↓

#[export] Instance life_preorder : PreOrder life.
Proof.
  split.
  - intros w. constructor; try done; by left.
  - intros w1 w2 w3 [A1 A2 A3 A4 A5 A6 A7 A8] [B1 B2 B3 B4 B5 B6 B7 B8]. constructor; try congruence; [auto..|].
    destruct A8 as [(E1 & E2)|(a & E1 & E2 & E3)], B8 as [(E4 & E5)|(b & E4 & E5 & E6)].
    + left. split; congruence.
    + right. exists b. split; [congruence|]. split; [done|]. congruence.
    + right. exists a. split; [done|]. split; [congruence|]. congruence.
    + congruence.
Qed.
#[export] Instance frame_preorder : PreOrder frame.
Proof.
  split.
  - intros w. split; [apply life_preorder|]. split; [by left|done].
  - intros w1 w2 w3 (A & A8 & A9) (B & B8 & B9). split; [by etrans|]. destruct A as [At _ _ _ _ _ _ _], B as [Bt _ _ _ Bc Bcl _ _]. split.
    + intros [?|?]%A8; auto.
    + intros Ht Hb. rewrite B9, A9; [done|done|auto|congruence|done].
Qed.
Ltac frame_tac := split; [constructor; cbn; try done; by left|]; split; [by left|done].
#[export] Instance quiet_preorder : PreOrder quiet.
Proof. split; [done|]. intros w1 w2 w3 (?&?&?) (?&?&?). split; [|split]; congruence. Qed.

Lemma stays_refl F w : t_inv F w -> stays F w w.
Proof. intros ?. split; [done|]. by split; [apply frame_preorder|apply quiet_preorder]. Qed.
Lemma stays_trans F w1 w2 w3 : stays F w1 w2 -> stays F w2 w3 -> stays F w1 w3.
Proof. intros (_ & ? & ?) (? & ? & ?). split; [done|]. by split; etrans. Qed.
Lemma returns_stays F w1 w2 (r : outcome (tconn E)) : stays F w1 w2 -> returns r (stays F w2) -> returns r (stays F w1).
Proof. intros Hs Hr. eapply returns_mono; [exact Hr|]. intros w3. by apply stays_trans. Qed.

(** *** The mutex *)

Lemma lock_stays F w : t_inv F w -> stays F w (pthread_mutex_lock w).
Proof.
  intros Hi. unfold pthread_mutex_lock. destruct (c_buf_mutex (t_conn w)) eqn:Em; [by apply stays_refl|].
  assert (Hc : c_cleaned_up (t_conn w) = true).
  { destruct (c_cleaned_up (t_conn w)) eqn:Ec; [done|]. destruct (i_open _ _ Hi Ec). congruence. }
  destruct Hi as [[] ? ? ? ? ?]. split; [|split; [|done]].
  - constructor; cbn; done.
  - frame_tac.
Qed.
Lemma lock_id F w : t_inv F w -> c_buf (t_conn w) = true -> pthread_mutex_lock w = w.
Proof.
  intros Hi Hb. unfold pthread_mutex_lock. destruct (c_cleaned_up (t_conn w)) eqn:Ec.
  - destruct (i_shut _ _ Hi Ec). congruence.
  - by destruct (i_open _ _ Hi Ec) as [-> _].
Qed.


(** *** References and cleanup *)

(** Nothing but the registry and the references has changed. *)
Record unrefs w w' : Prop := {
  u_buf : c_buf (t_conn w') = c_buf (t_conn w);
  u_mutex : c_buf_mutex (t_conn w') = c_buf_mutex (t_conn w);
  u_type : c_type (t_conn w') = c_type (t_conn w);
  u_cleaned : c_cleaned_up (t_conn w') = c_cleaned_up (t_conn w);
  u_mainthread : c_mainthread (t_conn w') = c_mainthread (t_conn w);
  u_config : c_config (t_conn w') = c_config (t_conn w);
  u_ssl_ctx : c_ssl_ctx (t_conn w') = c_ssl_ctx (t_conn w);
  u_alive : t_alive w' = t_alive w;
  u_bev : t_bev w' = t_bev w;
  u_ssl : t_ssl w' = t_ssl w;
  u_misuse : t_misuse w' = t_misuse w;
  u_received : t_received w' = t_received w;
  u_sent : t_sent w' = t_sent w;
  u_written : t_written w' = t_written w;
  u_calls : t_calls w' = t_calls w
}.
#[export] Instance unrefs_preorder : PreOrder unrefs.
Proof. split; [by intros w|]. intros w1 w2 w3 [] []. constructor; congruence. Qed.

Lemma unref_core F w f r l1 l2 : t_core F w -> refs (t_conn w) = l1 ++ opt_list r ++ l2 ->
  (forall reg, unrefs w (on_conn f (put_reg reg w))) -> refs (f (t_conn w)) = l1 ++ l2 ->
  exists reg, (w ← unref_opt r w; mret (on_conn f w)) = Ret (on_conn f (put_reg reg w)) /\ t_core F (on_conn f (put_reg reg w)).
Proof.
  intros [K1 K2 K3 K4 K5 K6] Hr Hu Hf. destruct r as [r|]; cbn [unref_opt opt_list app] in *.
  - rewrite Hr in K3. destruct (reg_inv_del _ _ _ _ _ K3) as [[v Hv] K3']. unfold luaL_unref. rewrite Hv. eexists. split; [reflexivity|].
    destruct (Hu (delete r (t_reg w))) as [Hb _ Ht _ _ _ Hs _ _ _ _ _ _ _ _]. cbn in Hb, Ht, Hs.
    constructor; cbn; rewrite ?Hb, ?Ht, ?Hs, ?Hf; try done. intros Hc. rewrite Hr in K4. by apply reg_exact_del, K4.
  - exists (t_reg w). split; [by destruct w|]. rewrite Hr in K3, K4.
    destruct (Hu (t_reg w)) as [Hb _ Ht _ _ _ Hs _ _ _ _ _ _ _ _]. cbn in Hb, Ht, Hs.
    constructor; cbn; rewrite ?Hb, ?Ht, ?Hs, ?Hf; done.
Qed.

(** The four references, and [m] dropping one of them. *)
Definition four (c : tcpd_base_conn_t) := (onReadRef c, onSendReadyRef c, onDisconnectedRef c, onConnectedRef c).
Definition clears (m : tconn E -> outcome (tconn E)) (f : tcpd_base_conn_t -> tcpd_base_conn_t) : Prop :=
  forall F w, t_core F w -> exists w', m w = Ret w' /\ t_core F w' /\ unrefs w w' /\ four (t_conn w') = four (f (t_conn w)).

Ltac clear_tac f l1 l2 r :=
  intros F w Hc; destruct (unref_core F w f (r (t_conn w)) (l1 (t_conn w)) (l2 (t_conn w)) Hc) as (reg & E1 & C1);
  [unfold refs; cbn; by rewrite <- ?app_assoc, ?app_nil_r|done|unfold refs; cbn; by rewrite <- ?app_assoc, ?app_nil_r|];
  eexists; split; [exact E1|]; split; [exact C1|done].

Lemma clear_read : clears CLEAR_ONREAD (fun c => set_refs None (onSendReadyRef c) (onDisconnectedRef c) (onConnectedRef c) c).
Proof.
  clear_tac (fun c => set_refs None (onSendReadyRef c) (onDisconnectedRef c) (onConnectedRef c) c)
    (fun _ : tcpd_base_conn_t => @nil positive)
    (fun c => opt_list (onSendReadyRef c) ++ opt_list (onDisconnectedRef c) ++ opt_list (onConnectedRef c)) onReadRef.
Qed.
Lemma clear_sendready : clears CLEAR_ONSENDREADY (fun c => set_refs (onReadRef c) None (onDisconnectedRef c) (onConnectedRef c) c).
Proof.
  clear_tac (fun c => set_refs (onReadRef c) None (onDisconnectedRef c) (onConnectedRef c) c)
    (fun c => opt_list (onReadRef c)) (fun c => opt_list (onDisconnectedRef c) ++ opt_list (onConnectedRef c)) onSendReadyRef.
Qed.
Lemma clear_disconnected : clears CLEAR_ONDISCONNECTED (fun c => set_refs (onReadRef c) (onSendReadyRef c) None (onConnectedRef c) c).
Proof.
  clear_tac (fun c => set_refs (onReadRef c) (onSendReadyRef c) None (onConnectedRef c) c)
    (fun c => opt_list (onReadRef c) ++ opt_list (onSendReadyRef c)) (fun c => opt_list (onConnectedRef c)) onDisconnectedRef.
Qed.
Lemma clear_connected : clears CLEAR_ONCONNECTED (fun c => set_refs (onReadRef c) (onSendReadyRef c) (onDisconnectedRef c) None c).
Proof.
  clear_tac (fun c => set_refs (onReadRef c) (onSendReadyRef c) (onDisconnectedRef c) None c)
    (fun c => opt_list (onReadRef c) ++ opt_list (onSendReadyRef c) ++ opt_list (onDisconnectedRef c))
    (fun _ : tcpd_base_conn_t => @nil positive) onConnectedRef.
Qed.

Definition clear_all w : outcome (tconn E) :=
  w ← CLEAR_ONREAD w; w ← CLEAR_ONSENDREADY w; w ← CLEAR_ONDISCONNECTED w; CLEAR_ONCONNECTED w.
Lemma clear_all_spec F w : t_core F w ->
  exists w', clear_all w = Ret w' /\ t_core F w' /\ unrefs w w' /\ refs (t_conn w') = [].
Proof.
  intros Hc. unfold clear_all. destruct (clear_read F w Hc) as (w1 & -> & C1 & U1 & [= R1 S1 D1 K1]). cbn [mbind outcome_bind].
  destruct (clear_sendready _ _ C1) as (w2 & -> & C2 & U2 & [= R2 S2 D2 K2]). cbn [mbind outcome_bind].
  destruct (clear_disconnected _ _ C2) as (w3 & -> & C3 & U3 & [= R3 S3 D3 K3]). cbn [mbind outcome_bind].
  destruct (clear_connected _ _ C3) as (w4 & -> & C4 & U4 & [= R4 S4 D4 K4]).
  exists w4. split; [done|]. split; [done|]. split; [by etrans; [|etrans; [|etrans]]|].
  unfold refs. rewrite R4, S4, D4, K4, R3, S3, D3, R2, S2, R1. done.
Qed.

(** Taking the buffer away. *)
Definition taken w : tconn E :=
  if c_buf (t_conn w)
  then put_bev (mk_bev false false false false (b_fin (t_bev w)) (b_input (t_bev w)) (b_output (t_bev w))) (on_conn (set_buf false) w)
  else on_conn (set_buf false) w.
Lemma take_buf_core F w : t_core F w -> c_buf_mutex (t_conn w) = true -> take_buf w = Ret (taken w) /\ t_core F (taken w).
Proof.
  intros [K1 K2 K3 K4 K5 K6] Hm. unfold take_buf, pthread_mutex_lock, taken. rewrite Hm.
  destruct (c_buf (t_conn w)) eqn:Hb; cbn.
  - unfold tcpd_shutdown_bufferevent, at_bev. cbn. rewrite <- K1. split; [done|]. by constructor.
  - split; [done|]. constructor; cbn; done.
Qed.

Lemma release_core F w : t_core F w -> c_mainthread (t_conn w) = true ->
  exists s, release_ssl w = Ret (on_conn (set_ssl_ctx None) (put_ssl s w)) /\ t_core F (on_conn (set_ssl_ctx None) (put_ssl s w)) /\
    ((c_ssl_ctx (t_conn w) = None /\ s = t_ssl w) \/
     exists a, c_ssl_ctx (t_conn w) = Some a /\ tcpd_ssl_context_release a true (t_ssl w) = Ret s).
Proof.
  intros [K1 K2 K3 K4 K5 K6] Hm. unfold release_ssl. rewrite Hm. destruct (c_ssl_ctx (t_conn w)) as [a|] eqn:Ha.
  - destruct (K5 a eq_refl) as [c Hc]. assert (exists s, tcpd_ssl_context_release a true (t_ssl w) = Ret s) as [s Hs].
    { unfold tcpd_ssl_context_release. rewrite Hc. repeat case_match; by eexists. }
    rewrite Hs. exists s. split; [done|]. split; [by constructor|]. right. by exists a.
  - exists (t_ssl w). split; [|split; [by constructor|by left]].
    destruct w as [[] ? ? ? ? ? ? ? ? ? ?]. cbn in *. by rewrite Ha.
Qed.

↑

> Task goal: Scan the entries above for the word "Instance" and collect each line holding it.

> Exercise solution:
#[export] Instance life_preorder : PreOrder life.
#[export] Instance frame_preorder : PreOrder frame.
#[export] Instance quiet_preorder : PreOrder quiet.
#[export] Instance unrefs_preorder : PreOrder unrefs.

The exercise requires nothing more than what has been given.